Je le dis tant que j'y pense mais j'ai noté deux répétitions un peu gênantes ("mince" dans une phrase et "disparaître" vers la fin, avec Chien (comme ça tu peux rechercher rapidement si tu veux les enlever :) ))
J'ai envie de dire qu'on s'approche de l'interlude, avec Grenade qui n'a jamais été si proche de Chien, et j'en ai à la fois envie (le premier interlude était juste trop bien !) et pas envie (la fin de la partie, déjà ? ç_ç)
Mais je me dis que si l'interlude arrive pas tout de suite, c'est que Grenade va se faire chopper ou qu'il va lui arriver un truc et je veux pas !
Ce passage au Mur était vraiment très fort, ce défilé des pièces et des états d'esprit vu du plafond m'a énormément plu. Pour ce genre de passages et d'ambiance, je trouve ton écriture au top <3 Tu restes concise, tu utilises des phrases très courtes comme pour l'action, mais tu les utilises pour alourdir l'ambiance et ça marche super bien. Grenade qui veut s'allonger près de ce garçon qu'elle connaissait, c'était vraiment beau. Toute la traversée de Grenade est belle et triste (ces enfants encore capables de s'amuser ToT)

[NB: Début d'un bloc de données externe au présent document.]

(** ** sendUSDC *)

(** What [contract.transfer] resolves to: the submitted transaction, whose
    [wait()] settles when it is confirmed or found reverted. *)
Module TransactionResponse.
Record t := { hash : string; wait : attempt unit }.
End TransactionResponse.

(** The USDC contract bound to the signing wallet. *)
Record Signer := { transfer : string -> Z -> attempt TransactionResponse.t }.

(** The requests a call has made of the contract, oldest first. *)
Inductive Request :=
| transfer_request (to : string) (amount : Z)
| wait_request (hash : string).

(** The [catch] block of [sendUSDC]: the error thrown in place of the one
    caught. *)
Definition send_error (error : JsError) : JsError :=
  if bool_decide (code error = Some "INSUFFICIENT_FUNDS")
     || bool_decide (info_error_code error = Some (-32003))
  then new_Error "Insufficient ETH for gas fees. Please deposit Base ETH."
  else if bool_decide (code error = Some "CALL_EXCEPTION")
  then new_Error "Transaction failed. Ensure you have enough USDC and ETH."
  else new_Error (match message error with
                  | Some (String c m) => String c m
                  | _ => "Transaction failed. Please check your connection and balance."
                  end).
(** X19: An array of a known dtype comes back from [serialise_ndarray] and
    [deserialise_ndarray] with its entries (converted to the dtype) and with
    its shape cut after the first axis of length zero; the shape is kept
    exactly when no zero-length axis comes before the last one.  The full
    bridge does the same to an array. *)
Theorem ndarray_roundtrip_keeps_entries_cuts_shape
    (dtype : string) (shape : list nat) (data : list scalar) :
  dtype_known dtype = true -> length data = prod_shape shape ->
  NdarrayCodec.deserialise_ndarray dtype_known astype
    (NdarrayCodec.serialise_ndarray (PNdArray dtype shape data))
  = Ok (PNdArray dtype (read_shape shape) (map (astype dtype) data))
  /\ deserialise (serialise_namedtuple (PNdArray dtype shape data))
     = Ok (PNdArray dtype (read_shape shape) (map (astype dtype) data))
  /\ (read_shape shape = shape <-> shape_recoverable shape).
Proof.
  intros Hk Hlen.
  assert (H : np_array dtype_known astype (tolist shape data) dtype
              = Ok (PNdArray dtype (read_shape shape)
                      (map (astype dtype) data))).
  { unfold np_array; rewrite Hk, of_nested_tolist_any by exact Hlen.
    reflexivity. }
  split; [|split; [|apply read_shape_fixed]].
  - cbn [NdarrayCodec.serialise_ndarray serialise_ndarray
         NdarrayCodec.deserialise_ndarray].
    exact H.
  - cbn [serialise_namedtuple]; unfold serialise_ndarray.
    rewrite deserialise_tagged_ndarray; exact H.
Qed.

End Process.

Lemma deserialise_fixes_untagged_plain_data_witness :
  deserialise_namedtuple sample_import every_dtype same_scalar
    (PDict [("type"%string, PStr "float");
            ("counts"%string, PList [PScalar (SInt 1); PNone])])
  = Ok (PDict [("type"%string, PStr "float");
               ("counts"%string, PList [PScalar (SInt 1); PNone])]).
Proof.
  apply (deserialise_fixes_untagged_plain_data
           sample_import every_dtype same_scalar
           (PDict [("type"%string, PStr "float");
                   ("counts"%string, PList [PScalar (SInt 1); PNone])]));
    reflexivity.
Defined.


Lemma ndarray_roundtrip_keeps_entries_cuts_shape_witness :
  NdarrayCodec.deserialise_ndarray every_dtype same_scalar
    (NdarrayCodec.serialise_ndarray
       (PNdArray "float64" [2; 0; 3]%nat []))
  = Ok (PNdArray "float64" (read_shape [2; 0; 3]%nat)
          (map (same_scalar "float64") []))
  /\ deserialise_namedtuple sample_import every_dtype same_scalar
       (serialise_namedtuple (PNdArray "float64" [2; 0; 3]%nat []))
     = Ok (PNdArray "float64" (read_shape [2; 0; 3]%nat)
             (map (same_scalar "float64") []))
  /\ (read_shape [2; 0; 3]%nat = [2; 0; 3]%nat
      <-> shape_recoverable [2; 0; 3]%nat).
Proof.
  apply (ndarray_roundtrip_keeps_entries_cuts_shape
           sample_import every_dtype same_scalar "float64" [2; 0; 3]%nat []);
    reflexivity.
Defined.

End NamedtupleUtilsMore.

(** ** Bernoulli: the threshold *)

Module BernoulliMore.
Import Bernoulli.

(** X9: [forward] is [1] exactly below the threshold [probs] and [0] from it
    on: it takes no other value and never increases with [u]. *)
Theorem forward_is_decreasing_threshold (probs u u' : R) :
  u <= u' ->
  (forward probs u = 1%Z <-> u < probs)
  /\ (forward probs u = 0%Z <-> probs <= u)
  /\ (forward probs u' <= forward probs u)%Z.
Proof.
  intros Hle; unfold forward, quantile.
  destruct (Rlt_dec u probs) as [H | H], (Rlt_dec u' probs) as [H' | H'];
    repeat split; intros; try reflexivity; try discriminate; try lia; lra.
Qed.

Lemma forward_is_decreasing_threshold_witness :
  (forward (1 / 2) (1 / 4) = 1%Z <-> 1 / 4 < 1 / 2)
  /\ (forward (1 / 2) (1 / 4) = 0%Z <-> 1 / 2 <= 1 / 4)
  /\ (forward (1 / 2) (3 / 4) <= forward (1 / 2) (1 / 4))%Z.
Proof.
  apply (forward_is_decreasing_threshold (1 / 2) (1 / 4) (3 / 4)); lra.
Defined.

End BernoulliMore.

(** ** ForcedIdentifiability: base shape and shape *)

Module ForcedIdentifiabilityShapes.
Import Jnp JnpFacts ForcedIdentifiability ForcedIdentifiabilityFacts
  ForcedIdentifiabilityMore.

Section Prior.
Context {I : Type}.

Lemma strip_length {A : Type} (fl fr : bool) (X : list A) (m : Z) :
  (n_min fl fr <= m)%Z -> length X = Z.to_nat m ->
  length (let X := if fl then tl X else X in
          if fr then removelast X else X)
  = Z.to_nat (m - n_min fl fr).
Proof.
  intros Hm HX; cbv zeta.
  assert (Htl : forall l : list A, length (tl l) = (length l - 1)%nat)
    by (intros [|a l]; simpl; lia).
  assert (Hrl : forall l : list A, length (removelast l) = (length l - 1)%nat).
  { intros l; destruct l as [|a l] using rev_ind; [reflexivity|].
    rewrite removelast_last, length_app; simpl; lia. }
  unfold n_min in *; destruct fl, fr; rewrite ?Hrl, ?Htl, HX; lia.
Qed.

Section Built.
Context {input : Type}.
Variable broadcast_arrays :
  input -> input -> result (trailing I * trailing I).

Soit dit en passant, "le vent" c'est un nom très joli pour une drogue
Donc... stay safe Grenade !
Et puis bon... Berry et Loup quoi <3
"Il n'y a rien sauf ses grands bras, ses prunelles mauves inhumaines, le sourire de Berry, ses yeux à la fois tristes et rieurs et surtout - oh surtout - il y a ce corps bizarre qu'il déteste et que d'autres mains désirent." Trop d'amour pour cette phrase !

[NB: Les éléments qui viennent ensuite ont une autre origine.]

(** ** A run without a single entry *)

(** C7, as stated, fails: when every fetch fails, no document succeeds, and
    [main] returns as it does after a run in which every document
    succeeded; the output ends with the line that the analysis is
    complete. *)
Lemma run_without_success_ends_normally :
  batch_entries Sample.plain_textstat Sample.offline (policies init) = []
  /\ length (batch_entries Sample.plain_textstat
               (Sample.serving Sample.five_thousand_policy) (policies init))
     = 4%nat
  /\ (main Sample.plain_textstat Sample.offline).1.1 = Returns tt
  /\ (main Sample.plain_textstat Sample.offline).1.1
     = (main Sample.plain_textstat
          (Sample.serving Sample.five_thousand_policy)).1.1
  /\ last (main Sample.plain_textstat Sample.offline).2
     = Some AnalysisComplete.
Proof.
  split; [apply offline_entries|].
  split.
  { pose proof (batch_entries_length Sample.plain_textstat
                  (Sample.serving Sample.five_thousand_policy)
                  (policies init)) as H.
    assert (F : tally (fetch_failed (Sample.serving Sample.five_thousand_policy))
                  (policies init) = 0%nat) by reflexivity.
    assert (S : tally (text_too_short (Sample.serving Sample.five_thousand_policy))
                  (policies init) = 0%nat) by (vm_compute; reflexivity).
    rewrite F, S in H. cbn [init policies length] in H.
    cbn [init policies]. lia. }
  rewrite !main_returns.
  split; [reflexivity|]. split; [reflexivity|].
  rewrite main_without_entries by apply offline_entries.
  vm_compute. reflexivity.
Qed.

(** C7, amended. When no document of a run yields an entry, [main] raises
    nothing and returns as usual: after the lines of the documents it
    prints that there are no results to report, that there are no results
    to save, and that the analysis is complete, and the results list is
    left empty. *)
Theorem main_without_success {ties : Ties} (textstat : Textstat) (w : World) :
  batch_entries textstat w (policies init) = [] ->
  main textstat w
  = (Returns tt, init,
     AnalysisBanner :: batch_output textstat w (policies init)
     ++ [NoResultsToReport; NoResultsToSave; AnalysisComplete]).
Proof.
  intros E. unfold main. rewrite analyze_all_spec, E.
  cbn [results init app].
  rewrite generate_report_empty, save_results_empty by reflexivity.
  reflexivity.
Qed.

Lemma main_without_success_witness :
  main Sample.plain_textstat Sample.offline
  = (Returns tt, init,
     AnalysisBanner
     :: batch_output Sample.plain_textstat Sample.offline (policies init)
     ++ [NoResultsToReport; NoResultsToSave; AnalysisComplete]).
Proof.
  apply (main_without_success Sample.plain_textstat Sample.offline).
  vm_compute. reflexivity.
Defined.

(** ** Repeated calls *)

(** C9. [analyze_all] never empties the results list: it returns, and
    leaves in the analyzer, the list held before the call followed by one
    entry per document that succeeded in the call, and keeps the policies.
    A second call on the same analyzer therefore returns the entries of
    the first call followed by those of the second. *)
Theorem analyze_all_accumulates {ties : Ties}
    (textstat : Textstat) (w w' : World) (self : Analyzer) :
  exists (self' self'' : Analyzer) (out out' : list message),
    analyze_all textstat w self = (Returns (results self'), self', out)
    /\ results self'
       = results self ++ batch_entries textstat w (policies self)
    /\ policies self' = policies self
    /\ analyze_all textstat w' self' = (Returns (results self''), self'', out')
    /\ results self''
       = results self ++ batch_entries textstat w (policies self)
         ++ batch_entries textstat w' (policies self)
    /\ policies self'' = policies self.
Proof.
  set (self' := {| policies := policies self;
                   results := results self
                              ++ batch_entries textstat w (policies self) |}).
  exists self'.
  exists {| policies := policies self';
            results := results self'
                       ++ batch_entries textstat w' (policies self') |}.
  eexists. eexists.
  split; [rewrite (analyze_all_spec textstat w self); reflexivity|].
  split; [reflexivity|]. split; [reflexivity|].
  split; [rewrite (analyze_all_spec textstat w' self'); reflexivity|].
  cbn [results policies self']. rewrite <- app_assoc.
  split; reflexivity.
Qed.

(** * Further properties

    ** Ranges of the scores *)

(** For a count that is not negative, the THIRD sub-score is in [0,1],
    whatever the text length. *)
Theorem third_score_in_unit_interval {ties : Ties} (third_party_count text_length : Z) :
  (0 <= third_party_count)%Z ->
  0 <= calculate_third_score third_party_count text_length
  /\ calculate_third_score third_party_count text_length <= 1.
Proof.
  intros H. rewrite third_score_density.
  pose proof (mentions_per_1000_nonneg third_party_count text_length H) as D.
  destruct (density_score_bounds _ D) as [L U].
  apply py_round_3_unit; assumption.
Qed.

Lemma third_score_in_unit_interval_witness :
  0 <= calculate_third_score 37 12000 /\ calculate_third_score 37 12000 <= 1.
Proof. apply (third_score_in_unit_interval 37 12000). lia. Defined.

(** Without a mention, or for a text length that is not positive, the THIRD
    sub-score is 0. *)
Theorem third_score_without_mentions {ties : Ties} (third_party_count text_length : Z) :
  (third_party_count = 0 \/ text_length <= 0)%Z ->
  calculate_third_score third_party_count text_length == 0.
Proof.
  intros H. rewrite third_score_density.
  assert (D : mentions_per_1000 third_party_count text_length == 0).
  { destruct (Z_lt_le_dec 0 text_length) as [P|N].
    - destruct H as [->|H]; [|lia].
      rewrite (mentions_per_1000_pos 0 text_length P).
      change (inject_Z (5000 * 0)) with 0.
      unfold Qdiv. apply Qmult_0_l.
    - rewrite (mentions_per_1000_nonpos _ _ N). reflexivity. }
  apply py_round_3_zero.
  assert (L : mentions_per_1000 third_party_count text_length < 5)
    by (rewrite D; reflexivity).
  rewrite (density_score_low _ L). rewrite D. reflexivity.
Qed.

Lemma third_score_without_mentions_witness :
  calculate_third_score 0 12000 == 0 /\ calculate_third_score 3 (-5) == 0.
Proof.
  split.
  - apply (third_score_without_mentions 0 12000). left. reflexivity.
  - apply (third_score_without_mentions 3 (-5)). right. lia.
Defined.

(** The READ sub-score of a dict that has the three keys the function
    reads is never negative, and it is at most 1 when neither grade level is
    negative. *)
Theorem read_score_in_unit_interval {ties : Ties}
    (metrics : gmap string Q) (ease grade standard : Q) :
  metrics !! "flesch_reading_ease"%string = Some ease ->
  metrics !! "flesch_kincaid_grade"%string = Some grade ->
  metrics !! "text_standard"%string = Some standard ->
  exists read_score,
    calculate_read_score (Some metrics) = Returns read_score
    /\ 0 <= read_score
    /\ (0 <= grade -> 0 <= standard -> read_score <= 1).
Proof.
  intros He Hg Hs.
  eexists. split; [apply (calculate_read_score_eq _ _ _ _ He Hg Hs)|].
  pose proof (py_max_lower_l 0 (py_min 100 ease)) as A0.
  pose proof (py_max_lower_l 0 (1 - py_min grade 20 / 20)) as B0.
  pose proof (py_max_lower_l 0 (1 - py_min standard 20 / 20)) as C0.
  split.
  - apply py_round_3_nonneg. name_parts ease grade standard. qlra.
  - intros G S. apply Qle_trans with (py_round 1 3);
      [apply py_round_mono | rewrite py_round_3_1; apply Qle_refl].
    assert (A : py_max 0 (py_min 100 ease) <= 100).
    { apply py_max_lub; [lra | apply py_min_upper_l]. }
    assert (B : py_max 0 (1 - py_min grade 20 / 20) <= 1).
    { apply py_max_lub; [lra|].
      pose proof (py_min_glb grade 20 0 G ltac:(lra)). qlra. }
    assert (C : py_max 0 (1 - py_min standard 20 / 20) <= 1).
    { apply py_max_lub; [lra|].
      pose proof (py_min_glb standard 20 0 S ltac:(lra)). qlra. }
    name_parts ease grade standard. qlra.
Qed.

Lemma read_score_in_unit_interval_witness :
  exists read_score,
    calculate_read_score (Some (metrics_of Sample.plain_textstat ""))
    = Returns read_score
    /\ 0 <= read_score
    /\ (0 <= 10 -> 0 <= 12 -> read_score <= 1).
Proof.
  apply (read_score_in_unit_interval
           (metrics_of Sample.plain_textstat "") 50 10 12); reflexivity.
Defined.

(** A dict that is not empty and lacks one of the three keys makes
    [calculate_read_score] raise [KeyError] for the first missing key, in
    the order ease, grade, text standard. *)
Theorem read_score_missing_key {ties : Ties} (metrics : gmap string Q) :
  metrics <> ∅ ->
  (metrics !! "flesch_reading_ease"%string = None ->
   calculate_read_score (Some metrics)
   = Raises (KeyError "flesch_reading_ease"))
  /\ (is_Some (metrics !! "flesch_reading_ease"%string) ->
      metrics !! "flesch_kincaid_grade"%string = None ->
      calculate_read_score (Some metrics)
      = Raises (KeyError "flesch_kincaid_grade"))
  /\ (is_Some (metrics !! "flesch_reading_ease"%string) ->
      is_Some (metrics !! "flesch_kincaid_grade"%string) ->
      metrics !! "text_standard"%string = None ->
      calculate_read_score (Some metrics)
      = Raises (KeyError "text_standard")).
Proof.
  intros NE.
  assert (F : falsy_dict (Some metrics) = false)
    by (apply bool_decide_eq_false; exact NE).
  unfold calculate_read_score. rewrite F. unfold getitem.
  split; [|split].
  - intros ->. reflexivity.
  - intros [e ->] ->. reflexivity.
  - intros [e ->] [g ->] ->. reflexivity.
Qed.

Lemma read_score_missing_key_witness :
  calculate_read_score (Some {[ "gunning_fog"%string := 12 ]})
  = Raises (KeyError "flesch_reading_ease")
  /\ calculate_read_score
       (Some {[ "flesch_reading_ease"%string := 50 ]})
     = Raises (KeyError "flesch_kincaid_grade").
Proof.
  split.
  - apply (read_score_missing_key {[ "gunning_fog"%string := 12 ]});
      [apply insert_non_empty | reflexivity].
  - apply (read_score_missing_key {[ "flesch_reading_ease"%string := 50 ]});
      [apply insert_non_empty | eexists; reflexivity | reflexivity].
Defined.

(** ** Order *)

Lemma py_max_mono (a b b' : Q) : b <= b' -> py_max a b <= py_max a b'.
Proof. intros H. apply Q.max_le_compat_l, H. Qed.

Lemma py_min_mono_l (a a' b : Q) : a <= a' -> py_min a b <= py_min a' b.
Proof. intros H. apply Q.min_le_compat_r, H. Qed.

Lemma py_min_mono_r (a b b' : Q) : b <= b' -> py_min a b <= py_min a b'.
Proof. intros H. apply Q.min_le_compat_l, H. Qed.

(** The READ sub-score does not fall when the reading ease grows and the
    grade levels fall. *)
Theorem read_score_monotone {ties : Ties}
    (metrics metrics' : gmap string Q)
    (ease grade standard ease' grade' standard' : Q) :
  metrics !! "flesch_reading_ease"%string = Some ease ->
  metrics !! "flesch_kincaid_grade"%string = Some grade ->
  metrics !! "text_standard"%string = Some standard ->
  metrics' !! "flesch_reading_ease"%string = Some ease' ->
  metrics' !! "flesch_kincaid_grade"%string = Some grade' ->
  metrics' !! "text_standard"%string = Some standard' ->
  ease <= ease' -> grade' <= grade -> standard' <= standard ->
  exists read_score read_score',
    calculate_read_score (Some metrics) = Returns read_score
    /\ calculate_read_score (Some metrics') = Returns read_score'
    /\ read_score <= read_score'.
Proof.
  intros He Hg Hs He' Hg' Hs' Le Lg Ls.
  eexists. eexists.
  split; [apply (calculate_read_score_eq _ _ _ _ He Hg Hs)|].
  split; [apply (calculate_read_score_eq _ _ _ _ He' Hg' Hs')|].
  apply py_round_mono.
  assert (A : py_max 0 (py_min 100 ease) <= py_max 0 (py_min 100 ease'))
    by (apply py_max_mono, py_min_mono_r, Le).
  assert (B : py_max 0 (1 - py_min grade 20 / 20)
              <= py_max 0 (1 - py_min grade' 20 / 20)).
  { apply py_max_mono.
    pose proof (py_min_mono_l grade' grade 20 Lg). qlra. }
  assert (C : py_max 0 (1 - py_min standard 20 / 20)
              <= py_max 0 (1 - py_min standard' 20 / 20)).
  { apply py_max_mono.
    pose proof (py_min_mono_l standard' standard 20 Ls). qlra. }
  revert A B C.
  generalize (py_max 0 (py_min 100 ease)) (py_max 0 (py_min 100 ease'))
             (py_max 0 (1 - py_min grade 20 / 20))
             (py_max 0 (1 - py_min grade' 20 / 20))
             (py_max 0 (1 - py_min standard 20 / 20))
             (py_max 0 (1 - py_min standard' 20 / 20)).
  intros a a' b b' c c' A B C. qlra.
Qed.

Lemma read_score_monotone_witness :
  exists read_score read_score',
    calculate_read_score (Some (metrics_of (Sample.rating 30 14 15) ""))
    = Returns read_score
    /\ calculate_read_score (Some (metrics_of (Sample.rating 60 9 10) ""))
       = Returns read_score'
    /\ read_score <= read_score'.
Proof.
  apply (read_score_monotone
           (metrics_of (Sample.rating 30 14 15) "")
           (metrics_of (Sample.rating 60 9 10) "")
           30 14 15 60 9 10);
    solve [reflexivity | discriminate].
Defined.

(** The combined score of two sub-scores in [0,1] is in [0,1]. *)
Theorem p6_score_in_unit_interval {ties : Ties} (read_score third_score : Q) :
  0 <= read_score -> read_score <= 1 ->
  0 <= third_score -> third_score <= 1 ->
  0 <= calculate_p6_score read_score third_score
  /\ calculate_p6_score read_score third_score <= 1.
Proof.
  intros R0 R1 T0 T1. unfold calculate_p6_score.
  apply py_round_3_unit; lra.
Qed.

Lemma p6_score_in_unit_interval_witness :
  0 <= calculate_p6_score (612 # 1000) (925 # 1000)
  /\ calculate_p6_score (612 # 1000) (925 # 1000) <= 1.
Proof.
  apply (p6_score_in_unit_interval (612 # 1000) (925 # 1000)); discriminate.
Defined.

Pour ce passage aussi, c'est toujours aussi touchant et remuant d'avoir le point de vue de Loup sur les questions d'amour, de désir et de sexualité. Son corps a toujours été une barrière mais je me dis que la réponse obtenue ne doit pas l'aider à surmonter ça pour le moment.
Heureusement Berry est là
Et je pense qu'il n'y avait pas mieux que Berry pour lui faire accepter les nouvelles "bizzareries" de son corps. C'était vraiment un beau passage (mais tu as changé le rating pour lui ? Je le trouve très clair mais parfaitement dans la lignée de ce que tu as écrit jusque là (après, peut-être que t'avais mis un rating un peu trop léger avant ?)
Niveau émotion, on avait aussi notre dose avec Griffon et Nimrod. Son histoire est donc horriblement triste, avec un échec et la perte d'un être aimé ? ç_ç
George, une vie ultra-fun s'offre à toi.....
Et ce Mokh devient maintenant un être physique ! Bon, manifestement Lou l'a déjà rencontré, mais Griffon aussi a croisé sa route maintenant. Quel être mystérieux !
Et Lièvre a laissé Bebbe se faire enfermer comme ça ? J'ai envie de croire qu'il a tout calculé et qu'il s'est dit qu'en se taisant, on le laisserait tout gérer... mais avec toi, je m'attends toujours au pire 8D
Bref, c'était trop bien <3
Ah si, juste une remarque relou qui n'engage que moi. Durant la scène Berry/Loup (je t'ai pas dit, mais Berry qui serre la guitare de Sunna moi ça m'a broyé mon petit coeur...) Loup fait pas mal référence à Berry en disant "l'autre"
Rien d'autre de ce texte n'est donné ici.